3 Mei 2024   17:28 Diperbarui: 3 Mei 2024   17:30 252
+
Laporkan Konten
Laporkan Akun
Kompasiana adalah platform blog. Konten ini menjadi tanggung jawab bloger dan tidak mewakili pandangan redaksi Kompas.
Lihat foto
Kepulauan Natuna dalam tanda panah berwarna merah. Foto : www.menpan.go.id

Klaim 9DL China atas LCS Merengkuh 30% Laut Natuna Utara

Kepulauan Natuna adalah sekumpulan pulau yang terletak di Laut Natuna, yang merupakan bagian dari Propinsi Kepulauan Riau, Indonesia. Secara geografis, Natuna memiliki lokasi yang cukup strategis karena berada di jalur perairan yang sibuk dan berdekatan dengan Laut China Selatan.

Kepulauan Natuna terdiri dari lebih dari 270 pulau dengan Pulau Natuna Besar sebagai pulau terbesar di kelompok ini. Kepulauan ini terletak di sebelah utara dari wilayah utama Indonesia dan memiliki Laut Natuna sebagai perairan utamanya.

Ekonomi di Kepulauan Natuna sebagian besar bergantung pada perikanan dan pertanian. Natuna juga dikenal memiliki cadangan gas alam yang besar, yang merupakan salah satu sumberdaya penting bagi Indonesia.

Masyarakat di Kepulauan Natuna sebagian besar suku Melayu, dengan pengaruh budaya yang kuat dari budaya Melayu Riau.
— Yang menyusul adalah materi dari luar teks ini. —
(* ===== verification/ObjectSpec.v ===== *)
(** * The object commands implement lists, sets, hashes and sorted sets

    Each theorem relates the commands of [Objects] on a key to the mathematical
    structure the key holds: a list of strings, a finite set, a finite map. An
    absent key is the empty structure, and no command leaves an empty one behind.
    All other keys keep their view. *)

From S2P Require Import Prelude Strconv Scan RingBuf TinyLfu Dict Cache Store Objects StoreView.
From stdpp Require Import options.

(** Run one more step of a method with the lemma that describes it. *)
Lemma sbind_run {A B} (m : SM A) (k : A → SM B) s a s' : m s = Some (a, s') → sbind m k s = k a s'.
Proof. intros H. unfold sbind. by rewrite H. Qed.

Ltac sstep H := rewrite (sbind_run _ _ _ _ _ H); cbv beta iota.

Section spec.
Context `{!GoRange string unit} `{!GoRange string string} `{!GoRange string float64}.
Implicit Types (env : Env) (s : Store) (key : string) (l items : list string).

(** ** Typed lookups of a key that holds no string *)

Lemma getTyped_found {A} t (proj : GoValue → option A) env s key v a :
  store_wf s → string_at env s key = None → object_at env s key = Some (mkTyped t v) → proj v = Some a →
  ∃ s', getTyped t proj env key s = Some (inr a, s') ∧ object_updated env s s' key (Some (mkTyped t v)).
Proof.
  intros Hwf Hs Ho Hp. destruct (getTyped_view t proj env s key Hwf) as (s' & HG & Hu).
  exists s'. rewrite HG, Hs, Ho. simpl. rewrite bool_decide_eq_true_2, Hp by done.
  split; [done|]. by rewrite <-Ho.
Qed.

Lemma getTyped_missing {A} t (proj : GoValue → option A) env s key :
  store_wf s → string_at env s key = None → object_at env s key = None →
  ∃ s', getTyped t proj env key s = Some (inl ErrKeyNotFound, s') ∧ object_updated env s s' key None.
Proof.
  intros Hwf Hs Ho. destruct (getTyped_view t proj env s key Hwf) as (s' & HG & Hu).
  exists s'. rewrite HG, Hs, Ho. split; [done|]. by rewrite <-Ho.
Qed.

(** What remains true of the key after an update. *)
Lemma updated_here env s s' key o :
  object_updated env s s' key o →
  store_wf s' ∧ string_at env s' key = string_at env s key ∧ object_at env s' key = o.
Proof. intros [W S O]. split_and!; [done|done|]. rewrite O. by rewrite decide_True. Qed.

(** ** Lists *)

Definition list_object l : option typedValue :=
  match l with [] => None | _ => Some (mkTyped TypeList (VList l)) end.

(** The key holds the list [l]; the empty list is an absent key. *)
Record list_holds env s key l : Prop := {
  lh_wf : store_wf s;
  lh_string : string_at env s key = None;
  lh_object : object_at env s key = list_object l
}.

Inductive list_req :=
  | LPUSH items
  | RPUSH items
  | LPOP
  | RPOP
  | LRANGE (start stop : Z)
  | LLEN
  | LINDEX (index : Z)
  | LSET (index : Z) (value : string)
  | LTRIM (start stop : Z).

Inductive list_resp :=
  | LErr (e : GoError)
  | LInt (n : Z)
  | LStr (v : string)
  | LStrs l
  | LDone.

Definition list_answer {A} (f : A → list_resp) (r : GoError + A) : list_resp :=
  match r with inl e => LErr e | inr a => f a end.

Definition smap {A B} (f : A → B) (m : SM A) : SM B := let! a := m in sret (f a).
Agama mayoritas di sini adalah Islam, dengan banyak masjid tersebar di seluruh pulau.

Karena lokasinya berdekatan dengan Laut China Selatan, Kepulauan Natuna sering menjadi fokus dalam isu-isu geopolitik dan keamanan maritim.
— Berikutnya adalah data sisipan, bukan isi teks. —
(* ===== verification/KeySpec.v ===== *)
(** * Properties of keys across the two stores of an engine

    A key may hold a string in the cache and an object in the dictionary. The
    collection commands reject keys that hold something else; deleting a key
    clears both; the commands that forget the other store are shown by the
    theorems about [SET], [INCRBY], [SCAN] and active expiry. *)

From S2P Require Import Prelude Strconv Scan RingBuf TinyLfu Dict Cache Store Objects StoreView ObjectSpec ZSetSpec StringSpec.
From stdpp Require Import options.

Section keys.
Context `{!GoRange Z Z} `{!GoRange string unit} `{!GoRange string (Entry typedValue)}.
Context `{!GoRange string string} `{!GoRange string float64}.
Implicit Types (env : Env) (s : Store) (key : string).

(** ** Wrong types *)

Inductive obj_req :=
  | OList (r : list_req)
  | OSet (r : set_req)
  | OHash (r : hash_req)
  | OZSet (r : zset_req).

Inductive obj_resp :=
  | YList (r : list_resp)
  | YSet (r : set_resp)
  | YHash (r : hash_resp)
  | YZSet (r : zset_resp).

Definition obj_type (r : obj_req) : ValueType :=
  match r with OList _ => TypeList | OSet _ => TypeSet | OHash _ => TypeHash | OZSet _ => TypeZSet end.

Definition obj_step env key (r : obj_req) : SM obj_resp :=
  match r with
  | OList r => smap YList (list_step env key r)
  | OSet r => smap YSet (set_step env key r)
  | OHash r => smap YHash (hash_step env key r)
  | OZSet r => smap YZSet (zset_step env key r)
  end.

Definition obj_req_ok (r : obj_req) : Prop :=
  match r with
  | OList r => list_req_ok r
  | OSet r => set_req_ok r
  | OHash r => hash_req_ok r
  | OZSet r => zset_req_ok r
  end.

Definition wrong_type (r : obj_req) : obj_resp :=
  match r with
  | OList _ => YList (LErr ErrWrongType)
  | OSet _ => YSet (SErr ErrWrongType)
  | OHash _ => YHash (HErr ErrWrongType)
  | OZSet _ => YZSet (ZErr ErrWrongType)
  end.

(** The key holds a string, or an object of another type than [t]. *)
Definition holds_other env s key (t : ValueType) : Prop :=
  is_Some (string_at env s key) ∨ ∃ tv, object_at env s key = Some tv ∧ tv_Type tv ≠ t.

Lemma getTyped_wrong {A} t (proj : GoValue → option A) env s key :
  store_wf s → holds_other env s key t →
  ∃ s', getTyped t proj env key s = Some (inl ErrWrongType, s') ∧
    object_updated env s s' key (object_at env s key).
Proof.
  intros Hwf Ho. destruct (getTyped_view t proj env s key Hwf) as (s' & H & U). exists s'.
  split; [|done]. rewrite H. unfold typed_result. destruct Ho as [[v ->]|(tv & -> & Ht)]; [done|].
  destruct (string_at env s key); [done|]. by rewrite bool_decide_eq_false_2.
Qed.
Lemma spec_deadline_read now (m : gmap string (Entry typedValue)) key k :
  e_expireAt <$> spec_live now (spec_read now m key) k = e_expireAt <$> spec_live now m k.
Proof.
  unfold spec_read. destruct (spec_live now m key) as [e|] eqn:E.
  - apply spec_live_not_expired in E as [Em Ee]. rewrite spec_live_insert, IsExpired_stats, Ee.
    case_decide; [|done]. subst. unfold spec_live. rewrite Em. simpl. by rewrite Ee.
  - rewrite spec_live_delete. case_decide; [|done]. subst. by rewrite E.
Qed.

(** Looking up the time to live. *)
Lemma ttl_step env s key :
  store_wf s →
  ∃ ttl ok s', on_objects (λ d, Dict_TTL (env_now env) d key) s = Some ((ttl, ok), s') ∧
    object_step env s s' 0 ∧
    (ok = true → ttl ≠ -1 → ttl ≤ 0 →
     ∃ e, spec_live (env_now env) (dict_map (st_objects s')) key = Some e ∧
       i64 (e_expireAt e - env_now env) = 0).
Proof.
  intros Hwf. unfold on_objects, Dict_TTL.
  destruct (Dict_Get (env_now env) (st_objects s) key) as [o d'] eqn:E.
  apply Dict_Get_spec in E as (Hd' & Hm & ->); [|apply Hwf].
  assert (object_step env s (with_objects s d') 0) as Hstep.
  { split; [by split; [apply Hwf|]|done| | |].
    - intros k. left. cbn [with_objects st_objects]. rewrite Hm. apply spec_deadline_read.
    - intros k. left. unfold object_at. cbn [with_objects st_objects]. rewrite Hm. apply spec_live_read_value.
    - unfold object_count. cbn [with_objects st_objects]. rewrite Hm.
      pose proof (size_spec_read (env_now env) (dict_map (st_objects s)) key). lia. }
  destruct (spec_live _ _ key) as [e|] eqn:El; simpl; [|by eexists _, _, _].
  destruct (Z.eqb_spec (e_expireAt e) 0); [by eexists _, _, _|].
  destruct (Z.ltb_spec (i64 (e_expireAt e - env_now env)) 0); eexists _, _, _; (split; [done|]); (split; [done|]).
  - done.
  - intros _ _ Hle. exists (UpdateAccessStats (env_now env) e). split; [|simpl; lia].
    cbn [with_objects st_objects]. rewrite Hm. unfold spec_read. rewrite El, spec_live_insert, decide_True by done.
    apply spec_live_not_expired in El as [_ El]. by rewrite IsExpired_stats, El.
Qed.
Indonesia telah memperkuat kehadiran militer di kawasan ini untuk memastikan kedaulatan dan keamanan wilayahnya, terutama terkait dengan klaim teritorial oleh negara-negara lain di Laut China Selatan.

Klaim China

China telah mengklaim sebagian besar Laut China Selatan berdasarkan peta yang dikenal sebagai "nine-dash line" atau garis sembilan garis putus-putus. Klaim ini mencakup area yang luas, termasuk wilayah laut di dekat Kepulauan Natuna.

Klaim ini didasarkan pada interpretasi sejarah dan peta-peta lama yang menyatakan wilayah ini berada di bawah pengaruh China. Namun, klaim ini diperdebatkan oleh banyak negara, termasuk Indonesia, dan dianggap bertentangan dengan hukum internasional, khususnya Konvensi PBB tentang Hukum Laut (UNCLOS).
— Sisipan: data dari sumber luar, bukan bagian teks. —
(** ** Every operation keeps the table well formed *)

(** The primary of a slot that was just given both. *)
Lemma put_wf sm slot info sm' :
  slots_wf sm → valid_slot slot → index_ok sm' →
  sm_slots sm' = <[Z.to_nat slot := info]> (sm_slots sm) → si_PrimaryID info = si_NodeID info →
  slots_wf sm'.
Proof.
  intros [Hi Hp] Hv Hi' Hs Hpr. split; [done|]. intros slot' i H0.
  assert (slot_at sm' slot' = slot_at (put_slot sm slot info) slot') as -> by (unfold slot_at; by rewrite Hs).
  rewrite slot_at_put by done. case_decide; [by intros [= <-]|by apply Hp].
Qed.

(** Set the owner, then store an entry with that owner. *)
Lemma owner_then_put sm slot info n f :
  slots_wf sm → valid_slot slot → slot_at sm slot = Some info →
  (∀ i, si_NodeID (f i) = si_NodeID i) → (∀ i, si_PrimaryID (f i) = n) →
  ∃ sm', (sm ← setOwnerLocked sm slot n; i ← slot_at sm slot; Some (markDirty (put_slot sm slot (f i)))) =
      Some sm' ∧ slots_wf sm' ∧ sm_slots sm' = <[Z.to_nat slot := f (set_NodeID n info)]> (sm_slots sm).
Proof.
  intros Hwf Hv Hs Hf1 Hf2. pose proof (sl_index _ Hwf) as Hi.
  destruct (setOwnerLocked_spec sm slot info n Hi Hv Hs) as (sm1 & -> & Hi1 & Hs1).
  assert (slot_at sm1 slot = Some (set_NodeID n info)) as Hat.
  { unfold slot_at. rewrite Hs1. apply list_lookup_insert_eq. rewrite (ix_length _ Hi). destruct Hv. lia. }
  cbn [mbind option_bind]. rewrite Hat. cbn [mbind option_bind]. eexists. split; [done|].
  assert (sm_slots (put_slot sm1 slot (f (set_NodeID n info))) =
    <[Z.to_nat slot := f (set_NodeID n info)]> (sm_slots sm)) as E.
  { simpl. by rewrite Hs1, list_insert_insert_eq. }
  split; [|done]. apply slots_wf_dirty. eapply put_wf; [done|done| |exact E|].
  - by eapply put_same_owner.
  - rewrite Hf2, Hf1. done.
Qed.

(** A change of the table: well formed, and no slot's LSN goes back (unless the
    64-bit counter wraps). *)
Definition lsn_kept (sm sm' : SlotManager) : Prop :=
  ∀ slot i, 0 ≤ slot → slot_at sm slot = Some i → 0 ≤ si_NextLSN i < 2 ^ 64 - 1 →
    ∃ i', slot_at sm' slot = Some i' ∧ si_NextLSN i ≤ si_NextLSN i'.

Lemma lsn_kept_refl sm : lsn_kept sm sm.
Proof. intros slot i _ Hs _. by exists i. Qed.

Lemma lsn_kept_put sm sm' slot info info' :
  index_ok sm → valid_slot slot → slot_at sm slot = Some info →
  sm_slots sm' = <[Z.to_nat slot := info']> (sm_slots sm) →
  (0 ≤ si_NextLSN info < 2 ^ 64 - 1 → si_NextLSN info ≤ si_NextLSN info') → lsn_kept sm sm'.
Proof.
  intros Hi Hv Hs Hsl Hl slot' i H0 Hi' Hb.
  assert (slot_at sm' slot' = slot_at (put_slot sm slot info') slot') as -> by (unfold slot_at; by rewrite Hsl).
  rewrite slot_at_put by done. case_decide; [|by exists i]. subst. exists info'. split; [done|].
  rewrite Hs in Hi'. injection Hi' as <-. by apply Hl.
Qed.

(** Set a slot that keeps its owner and primary. *)
Lemma keep_put sm slot info info' :
  slots_wf sm → valid_slot slot → slot_at sm slot = Some info →
  si_NodeID info' = si_NodeID info → si_PrimaryID info' = si_PrimaryID info →
  (0 ≤ si_NextLSN info < 2 ^ 64 - 1 → si_NextLSN info ≤ si_NextLSN info') →
  slots_wf (markDirty (put_slot sm slot info')) ∧ lsn_kept sm (markDirty (put_slot sm slot info')).
Proof.
  intros Hwf Hv Hs Hn Hp Hl. split.
  - apply slots_wf_dirty. by eapply put_same_wf.
  - eapply lsn_kept_put; [apply Hwf|done|done|done|done].
Qed.

Inductive slot_op (sm : SlotManager) : SlotManager → Prop :=
  | op_assign slot n r sm' : is_u16 slot → AssignSlot sm slot n = Some (r, sm') → slot_op sm sm'
  | op_epoch slot epoch : is_u16 slot → slot_op sm (SetSlotConfigEpoch sm slot epoch)
  | op_configure slot p rs e r sm' :
      is_u16 slot → ConfigureReplication sm slot p rs e = Some (r, sm') → slot_op sm sm'
  | op_add_replica slot n sm' : is_u16 slot → AddSlotReplica sm slot n = Some sm' → slot_op sm sm'
  | op_add_to_master m n e r sm' : AddReplicaToMaster sm m n e = (r, sm') → slot_op sm sm'
  | op_allocate slot r sm' : is_u16 slot → AllocateLSN sm slot = Some (r, sm') → slot_op sm sm'
  | op_update slot n lsn r sm' : is_u16 slot → UpdateReplicaLSN sm slot n lsn = Some (r, sm') → slot_op sm sm'
  | op_promote slot n r sm' : is_u16 slot → PromoteReplica sm slot n = Some (r, sm') → slot_op sm sm'
  | op_importing slot n sm' : is_u16 slot → SetImporting sm slot n = Some sm' → slot_op sm sm'
  | op_exporting slot n sm' : is_u16 slot → SetExporting sm slot n = Some sm' → slot_op sm sm'
  | op_stable slot sm' : is_u16 slot → SetStable sm slot = Some sm' → slot_op sm sm'
  | op_finish slot n sm' : is_u16 slot → FinishMigration sm slot n = Some sm' → slot_op sm sm'.

(** The slot of an operation that got past its range check or its array access. *)
Lemma in_range slot : is_u16 slot → (SlotCount <=? slot) = false → valid_slot slot.
Proof. unfold is_u16. intros [H0 _] H%Z.leb_gt. by split. Qed.

Lemma replace_slot sm slot info sm' f :
  slots_wf sm → valid_slot slot → slot_at sm slot = Some info →
  (i ← slot_at sm slot; Some (markDirty (put_slot sm slot (f i)))) = Some sm' →
  si_NodeID (f info) = si_NodeID info → si_PrimaryID (f info) = si_PrimaryID info →
  si_NextLSN (f info) = si_NextLSN info →
  slots_wf sm' ∧ lsn_kept sm sm'.
Proof.
  intros Hwf Hv Hs E Hn Hp Hl. rewrite Hs in E. injection E as <-. apply (keep_put sm slot info); try done. lia.
Qed.

Lemma AddReplicaToMaster_keeps sm m n e r sm' :
  slots_wf sm → AddReplicaToMaster sm m n e = (r, sm') → slots_wf sm' ∧ lsn_kept sm sm'.
Proof.
  intros Hwf. unfold AddReplicaToMaster. destruct (_ || _); [intros [= <- <-]; by split; [|apply lsn_kept_refl]|].
  set (g := λ info, if decide (owned_by m info) then add_replica m n e info else info).
  set (sm1 := mkSlots (g <$> sm_slots sm) (sm_nodeSlots sm) (sm_stateManager sm)).
  assert (∀ slot, slot_at sm1 slot = g <$> slot_at sm slot) as Hat by (intros; apply list_lookup_fmap).
  assert (∀ i, si_NodeID (g i) = si_NodeID i ∧ si_NextLSN (g i) = si_NextLSN i) as Hg
    by (intros i; unfold g; by case_decide).
  assert (slots_wf sm1 ∧ lsn_kept sm sm1) as [H1 H2].
  { split; [split; [split|]|].
    - simpl. rewrite length_fmap. apply Hwf.
    - intros n' slot Hn'. change (node_slots sm1 n') with (node_slots sm n'). rewrite (ix_owns _ (sl_index _ Hwf)) by done.
      unfold owns. rewrite Hat. destruct (slot_at sm slot) as [i|]; simpl; [|done]. by rewrite (proj1 (Hg i)).
    - apply Hwf.
    - intros slot i' H0. rewrite Hat. destruct (slot_at sm slot) as [i|] eqn:Ei; simpl; [|done]. intros [= <-].
      pose proof (sl_primary _ Hwf _ _ H0 Ei) as Hp. unfold g, owned_by. case_decide as E; [|done]. by simpl.
    - intros slot i H0 Hs _. rewrite Hat, Hs. eexists. split; [done|]. by rewrite (proj2 (Hg i)). }
  intros [= <- <-]. destruct (0 <? _); [|done]. split; [by apply slots_wf_dirty|done].
Qed.

Lemma AssignSlot_keeps sm slot n r sm' :
  slots_wf sm → is_u16 slot → AssignSlot sm slot n = Some (r, sm') → slots_wf sm' ∧ lsn_kept sm sm'.
Proof.
  intros Hwf Hu E. destruct (SlotCount <=? slot) eqn:El.
  { unfold AssignSlot in E. rewrite El in E. injection E as <- <-. by split; [|apply lsn_kept_refl]. }
  pose proof (in_range slot Hu El) as Hv.
  destruct (AssignSlot_spec sm slot n (sl_index _ Hwf) Hv) as (info & sm1 & Hs & E1 & Hi1 & Hs1).
  rewrite E in E1. injection E1 as -> ->. split; [by eapply put_wf|].
  eapply lsn_kept_put; [apply Hwf|done|done|exact Hs1|]. simpl. lia.
Qed.

(** The operations that end with [setOwnerLocked] and a new entry. *)
Lemma owner_op sm slot n f sm' info :
  slots_wf sm → valid_slot slot → slot_at sm slot = Some info →
  (∀ i, si_NodeID (f i) = si_NodeID i) → (∀ i, si_PrimaryID (f i) = n) →
  (∀ i, si_NextLSN i ≤ si_NextLSN (f i)) →
  (sm ← setOwnerLocked sm slot n; i ← slot_at sm slot; Some (markDirty (put_slot sm slot (f i)))) = Some sm' →
  slots_wf sm' ∧ lsn_kept sm sm'.
Proof.
  intros Hwf Hv Hs H1 H2 H3 E. destruct (owner_then_put sm slot info n f Hwf Hv Hs H1 H2) as (sm1 & E1 & W1 & S1).
  rewrite E in E1. injection E1 as ->. split; [done|].
  eapply lsn_kept_put; [apply Hwf|done|done|exact S1|]. intros _. exact (H3 (set_NodeID n info)).
Qed.

(** A computation that returns a pair is its second half. *)
Lemma bind_pair {A} (o1 : option SlotManager) (g : SlotManager → option SlotInfo)
    (h : SlotManager → SlotInfo → SlotManager) (a : A) r sm' :
  (sm ← o1; i ← g sm; Some (a, h sm i)) = Some (r, sm') → (sm ← o1; i ← g sm; Some (h sm i)) = Some sm'.
Proof. destruct o1 as [sm|]; [|done]. simpl. destruct (g sm); [|done]. simpl. by intros [= _ ->]. Qed.

Lemma ConfigureReplication_keeps sm slot p rs e r sm' :
  slots_wf sm → is_u16 slot → ConfigureReplication sm slot p rs e = Some (r, sm') →
  slots_wf sm' ∧ lsn_kept sm sm'.
Proof.
  intros Hwf Hu E. unfold ConfigureReplication in E. destruct (SlotCount <=? slot) eqn:El.
  { injection E as <- <-. by split; [|apply lsn_kept_refl]. }
  pose proof (in_range slot Hu El) as Hv. destruct (slot_at_Some sm slot (sl_index _ Hwf) Hv) as [info Hs].
  apply bind_pair in E. eapply (owner_op sm slot p (λ i, mkSlot (si_State i) (si_NodeID i) p _ e
    (si_NextLSN i) (si_Importing i) (si_Exporting i)) sm' info); try done.
Qed.

Lemma PromoteReplica_keeps sm slot n r sm' :
  slots_wf sm → is_u16 slot → PromoteReplica sm slot n = Some (r, sm') → slots_wf sm' ∧ lsn_kept sm sm'.
Proof.
  intros Hwf Hu E. unfold PromoteReplica in E. destruct (SlotCount <=? slot) eqn:El.
  { injection E as <- <-. by split; [|apply lsn_kept_refl]. }
  pose proof (in_range slot Hu El) as Hv. destruct (slot_at_Some sm slot (sl_index _ Hwf) Hv) as [info Hs].
  rewrite Hs in E. cbn [mbind option_bind] in E.
  destruct (last _) as [promoted|]; [|injection E as <- <-; by split; [|apply lsn_kept_refl]].
  apply bind_pair in E. eapply (owner_op sm slot n (λ i, mkSlot (si_State i) (si_NodeID i) n _ (u64 (si_ConfigEpoch i + 1))
    (if si_NextLSN i <? sr_MatchLSN promoted then sr_MatchLSN promoted else si_NextLSN i)
    (si_Importing i) (si_Exporting i)) sm' info); try done.
  intros i. simpl. destruct (Z.ltb_spec (si_NextLSN i) (sr_MatchLSN promoted)); lia.
Qed.

Lemma AllocateLSN_keeps sm slot r sm' :
  slots_wf sm → is_u16 slot → AllocateLSN sm slot = Some (r, sm') → slots_wf sm' ∧ lsn_kept sm sm'.
Proof.
  intros Hwf Hu E. unfold AllocateLSN in E. destruct (SlotCount <=? slot) eqn:El.
  { injection E as <- <-. by split; [|apply lsn_kept_refl]. }
  pose proof (in_range slot Hu El) as Hv. destruct (slot_at sm slot) as [info|] eqn:Hs; [|done].
  cbn [mbind option_bind] in E. case_bool_decide; [injection E as <- <-; by split; [|apply lsn_kept_refl]|].
  injection E as <- <-. apply (keep_put sm slot info); try done. simpl. intros Hb.
  rewrite u64_id by (unfold is_u64; lia). lia.
Qed.

Lemma update_keeps sm slot n lsn r sm' :
  slots_wf sm → is_u16 slot → UpdateReplicaLSN sm slot n lsn = Some (r, sm') → slots_wf sm' ∧ lsn_kept sm sm'.
Proof.
  intros Hwf Hu E. unfold UpdateReplicaLSN in E. destruct (SlotCount <=? slot) eqn:El.
  { injection E as <- <-. by split; [|apply lsn_kept_refl]. }
  pose proof (in_range slot Hu El) as Hv. destruct (slot_at sm slot) as [info|] eqn:Hs; [|done].
  cbn [mbind option_bind] in E.
  destruct (update_replica _ _ _); injection E as <- <-; [|by split; [|apply lsn_kept_refl]].
  apply (keep_put sm slot info); done.
Qed.

(** The slot of an operation without a range check. *)
Lemma accessed sm slot info : slots_wf sm → is_u16 slot → slot_at sm slot = Some info → valid_slot slot.
Proof. intros Hwf [H0 _] Hs. eapply slot_at_valid; [apply Hwf|done|done]. Qed.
Laut di sekitar Kepulauan Natuna kaya akan sumberdaya alam, termasuk perikanan dan cadangan minyak dan gas. Klaim China atas bagian utara Natuna bisa didorong oleh keinginan untuk mengakses sumberdaya ini.

Gas alam di Natuna, khususnya di blok Natuna D-Alpha, merupakan salah satu cadangan gas terbesar di dunia, yang tentu saja menarik bagi negara-negara yang ingin mengamankan sumber energi.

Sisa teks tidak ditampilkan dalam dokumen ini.